* Problem statement: Find the line that contains "Definition set_sc_env (x", then repeat it and each line after it to the end of the records, exactly.

══ Source records

(* ===== verification/Sched.v ===== *)
(** * Scheduler ([src/flb_scheduler.c]): timers, retry requests, timer coroutines

    Timers and requests are heap objects, addressed by [nat]; the lists of [struct flb_sched] hold
    addresses.  Reaching a freed object is undefined behaviour.  The scheduler never looks into the
    [data] of a request: for its clients it is a multiset of scheduled retries ([pending]). *)
From S2P Require Import Prelude Env RetryQueue.

Definition FLB_SCHED_REQUEST_FRAME : Z := 10.
Definition FLB_SCHED_TIMER_REQUEST : Z := 1.
Definition FLB_SCHED_TIMER_FRAME : Z := 2.
Definition FLB_SCHED_TIMER_CB_ONESHOT : Z := 3.
Definition FLB_SCHED_TIMER_CB_PERM : Z := 4.

(** [struct flb_sched_timer]; [tm_event_fd] is [event.fd]. *)
Record flb_sched_timer := mk_timer {
  tm_active : bool;
  tm_type : Z;
  tm_coro : bool;
  tm_data : option nat;
  tm_timer_fd : Z;
  tm_event_fd : Z
}.
Definition set_tm_active (x : bool) (s : flb_sched_timer) : flb_sched_timer :=
  mk_timer x (tm_type s) (tm_coro s) (tm_data s) (tm_timer_fd s) (tm_event_fd s).
Definition set_tm_type (x : Z) (s : flb_sched_timer) : flb_sched_timer :=
  mk_timer (tm_active s) x (tm_coro s) (tm_data s) (tm_timer_fd s) (tm_event_fd s).
Definition set_tm_coro (x : bool) (s : flb_sched_timer) : flb_sched_timer :=
  mk_timer (tm_active s) (tm_type s) x (tm_data s) (tm_timer_fd s) (tm_event_fd s).
Definition set_tm_data (x : option nat) (s : flb_sched_timer) : flb_sched_timer :=
  mk_timer (tm_active s) (tm_type s) (tm_coro s) x (tm_timer_fd s) (tm_event_fd s).
Definition set_tm_timer_fd (x : Z) (s : flb_sched_timer) : flb_sched_timer :=
  mk_timer (tm_active s) (tm_type s) (tm_coro s) (tm_data s) x (tm_event_fd s).
Definition set_tm_event_fd (x : Z) (s : flb_sched_timer) : flb_sched_timer :=
  mk_timer (tm_active s) (tm_type s) (tm_coro s) (tm_data s) (tm_timer_fd s) x.

(** [struct flb_sched_request]; [rq_data] is the [struct flb_task_retry] to retry. *)
Record flb_sched_request := mk_request {
  rq_fd : Z;
  rq_created : Z;
  rq_timeout : Z;
  rq_data : nat;
  rq_timer : nat
}.
Definition set_rq_fd (x : Z) (s : flb_sched_request) : flb_sched_request :=
  mk_request x (rq_created s) (rq_timeout s) (rq_data s) (rq_timer s).
Definition set_rq_created (x : Z) (s : flb_sched_request) : flb_sched_request :=
  mk_request (rq_fd s) x (rq_timeout s) (rq_data s) (rq_timer s).
Definition set_rq_timeout (x : Z) (s : flb_sched_request) : flb_sched_request :=
  mk_request (rq_fd s) (rq_created s) x (rq_data s) (rq_timer s).
Definition set_rq_data (x : nat) (s : flb_sched_request) : flb_sched_request :=
  mk_request (rq_fd s) (rq_created s) (rq_timeout s) x (rq_timer s).
Definition set_rq_timer (x : nat) (s : flb_sched_request) : flb_sched_request :=
  mk_request (rq_fd s) (rq_created s) (rq_timeout s) (rq_data s) x.

(** [struct flb_sched_timer_coro] *)
Record flb_sched_timer_coro := mk_coro { stc_id : Z; stc_timer : nat; stc_data : option nat }.

(** [struct flb_sched], with the heaps of its timers and requests. *)
Record flb_sched := mk_sched {
  sc_requests : list nat;
  sc_requests_wait : list nat;
  sc_timers : list nat;
  sc_timers_drop : list nat;
  sc_coros : list flb_sched_timer_coro;
  sc_coros_drop : list flb_sched_timer_coro;
  sc_frame_fd : Z;
  sc_reqs : gmap nat flb_sched_request;
  sc_tmrs : gmap nat flb_sched_timer;
  sc_env : env
}.
Definition set_sc_requests (x : list nat) (s : flb_sched) : flb_sched :=
  mk_sched x (sc_requests_wait s) (sc_timers s) (sc_timers_drop s) (sc_coros s) (sc_coros_drop s) (sc_frame_fd s) (sc_reqs s) (sc_tmrs s) (sc_env s).
Definition set_sc_requests_wait (x : list nat) (s : flb_sched) : flb_sched :=
  mk_sched (sc_requests s) x (sc_timers s) (sc_timers_drop s) (sc_coros s) (sc_coros_drop s) (sc_frame_fd s) (sc_reqs s) (sc_tmrs s) (sc_env s).
Definition set_sc_timers (x : list nat) (s : flb_sched) : flb_sched :=
  mk_sched (sc_requests s) (sc_requests_wait s) x (sc_timers_drop s) (sc_coros s) (sc_coros_drop s) (sc_frame_fd s) (sc_reqs s) (sc_tmrs s) (sc_env s).
Definition set_sc_timers_drop (x : list nat) (s : flb_sched) : flb_sched :=
  mk_sched (sc_requests s) (sc_requests_wait s) (sc_timers s) x (sc_coros s) (sc_coros_drop s) (sc_frame_fd s) (sc_reqs s) (sc_tmrs s) (sc_env s).
Definition set_sc_coros (x : list flb_sched_timer_coro) (s : flb_sched) : flb_sched :=
  mk_sched (sc_requests s) (sc_requests_wait s) (sc_timers s) (sc_timers_drop s) x (sc_coros_drop s) (sc_frame_fd s) (sc_reqs s) (sc_tmrs s) (sc_env s).
Definition set_sc_coros_drop (x : list flb_sched_timer_coro) (s : flb_sched) : flb_sched :=
  mk_sched (sc_requests s) (sc_requests_wait s) (sc_timers s) (sc_timers_drop s) (sc_coros s) x (sc_frame_fd s) (sc_reqs s) (sc_tmrs s) (sc_env s).
Definition set_sc_frame_fd (x : Z) (s : flb_sched) : flb_sched :=
  mk_sched (sc_requests s) (sc_requests_wait s) (sc_timers s) (sc_timers_drop s) (sc_coros s) (sc_coros_drop s) x (sc_reqs s) (sc_tmrs s) (sc_env s).
Definition set_sc_reqs (x : gmap nat flb_sched_request) (s : flb_sched) : flb_sched :=
  mk_sched (sc_requests s) (sc_requests_wait s) (sc_timers s) (sc_timers_drop s) (sc_coros s) (sc_coros_drop s) (sc_frame_fd s) x (sc_tmrs s) (sc_env s).
Definition set_sc_tmrs (x : gmap nat flb_sched_timer) (s : flb_sched) : flb_sched :=
  mk_sched (sc_requests s) (sc_requests_wait s) (sc_timers s) (sc_timers_drop s) (sc_coros s) (sc_coros_drop s) (sc_frame_fd s) (sc_reqs s) x (sc_env s).
Definition set_sc_env (x : env) (s : flb_sched) : flb_sched :=
  mk_sched (sc_requests s) (sc_requests_wait s) (sc_timers s) (sc_timers_drop s) (sc_coros s) (sc_coros_drop s) (sc_frame_fd s) (sc_reqs s) (sc_tmrs s) x.

#[global] Instance sched_HasEnv : HasEnv flb_sched.
Proof. refine {| env_of := sc_env; set_env := set_sc_env |}; [done|by intros []|done]. Defined.

(** ** Heap access *)

Definition timer_at (t : nat) : M flb_sched flb_sched_timer := λ s,
  match sc_tmrs s !! t with Some x => Some (x, s) | None => None end.
Definition store_timer (t : nat) (x : flb_sched_timer) : M flb_sched unit :=
  modify (λ s, set_sc_tmrs (<[t := x]> (sc_tmrs s)) s).
Definition request_at (q : nat) : M flb_sched flb_sched_request := λ s,
  match sc_reqs s !! q with Some x => Some (x, s) | None => None end.
Definition store_request (q : nat) (x : flb_sched_request) : M flb_sched unit :=
  modify (λ s, set_sc_reqs (<[q := x]> (sc_reqs s)) s).

(** ** Timers *)

Definition flb_sched_timer_create : M flb_sched (option nat) :=
  p ← malloc;
  match p with
  | None => mret None
  | Some t =>
      store_timer t (mk_timer true 0 false None (-1) (-1)) ≫= λ _,
      modify (λ s, set_sc_timers (sc_timers s ++ [t]) s) ≫= λ _,
      mret (Some t)
  end.

Definition flb_sched_timer_cb_disable (t : nat) : M flb_sched Z :=
  x ← timer_at t;
  if tm_timer_fd x =? -1 then mret 0
  else
    emit (TimeoutDestroy (tm_event_fd x)) ≫= λ _,
    store_timer t (set_tm_timer_fd (-1) x) ≫= λ _,
    mret 0.

Definition unlink_timer (t : nat) : M flb_sched unit :=
  modify (λ s, set_sc_timers_drop (unlink t (sc_timers_drop s))
                 (set_sc_timers (unlink t (sc_timers s)) s)).

Definition flb_sched_timer_invalidate (t : nat) : M flb_sched unit :=
  flb_sched_timer_cb_disable t ≫= λ _,
  x ← timer_at t;
  store_timer t (set_tm_active false x) ≫= λ _,
  unlink_timer t ≫= λ _,
  modify (λ s, set_sc_timers_drop (sc_timers_drop s ++ [t]) s).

════

* The answer:
Definition set_sc_env (x : env) (s : flb_sched) : flb_sched :=
  mk_sched (sc_requests s) (sc_requests_wait s) (sc_timers s) (sc_timers_drop s) (sc_coros s) (sc_coros_drop s) (sc_frame_fd s) (sc_reqs s) (sc_tmrs s) x.

#[global] Instance sched_HasEnv : HasEnv flb_sched.
Proof. refine {| env_of := sc_env; set_env := set_sc_env |}; [done|by intros []|done]. Defined.

(** ** Heap access *)

Definition timer_at (t : nat) : M flb_sched flb_sched_timer := λ s,
  match sc_tmrs s !! t with Some x => Some (x, s) | None => None end.
Definition store_timer (t : nat) (x : flb_sched_timer) : M flb_sched unit :=
  modify (λ s, set_sc_tmrs (<[t := x]> (sc_tmrs s)) s).
Definition request_at (q : nat) : M flb_sched flb_sched_request := λ s,
  match sc_reqs s !! q with Some x => Some (x, s) | None => None end.
Definition store_request (q : nat) (x : flb_sched_request) : M flb_sched unit :=
  modify (λ s, set_sc_reqs (<[q := x]> (sc_reqs s)) s).

(** ** Timers *)

Definition flb_sched_timer_create : M flb_sched (option nat) :=
  p ← malloc;
  match p with
  | None => mret None
  | Some t =>
      store_timer t (mk_timer true 0 false None (-1) (-1)) ≫= λ _,
      modify (λ s, set_sc_timers (sc_timers s ++ [t]) s) ≫= λ _,
      mret (Some t)
  end.

Definition flb_sched_timer_cb_disable (t : nat) : M flb_sched Z :=
  x ← timer_at t;
  if tm_timer_fd x =? -1 then mret 0
  else
    emit (TimeoutDestroy (tm_event_fd x)) ≫= λ _,
    store_timer t (set_tm_timer_fd (-1) x) ≫= λ _,
    mret 0.

Definition unlink_timer (t : nat) : M flb_sched unit :=
  modify (λ s, set_sc_timers_drop (unlink t (sc_timers_drop s))
                 (set_sc_timers (unlink t (sc_timers s)) s)).

Definition flb_sched_timer_invalidate (t : nat) : M flb_sched unit :=
  flb_sched_timer_cb_disable t ≫= λ _,
  x ← timer_at t;
  store_timer t (set_tm_active false x) ≫= λ _,
  unlink_timer t ≫= λ _,
  modify (λ s, set_sc_timers_drop (sc_timers_drop s ++ [t]) s).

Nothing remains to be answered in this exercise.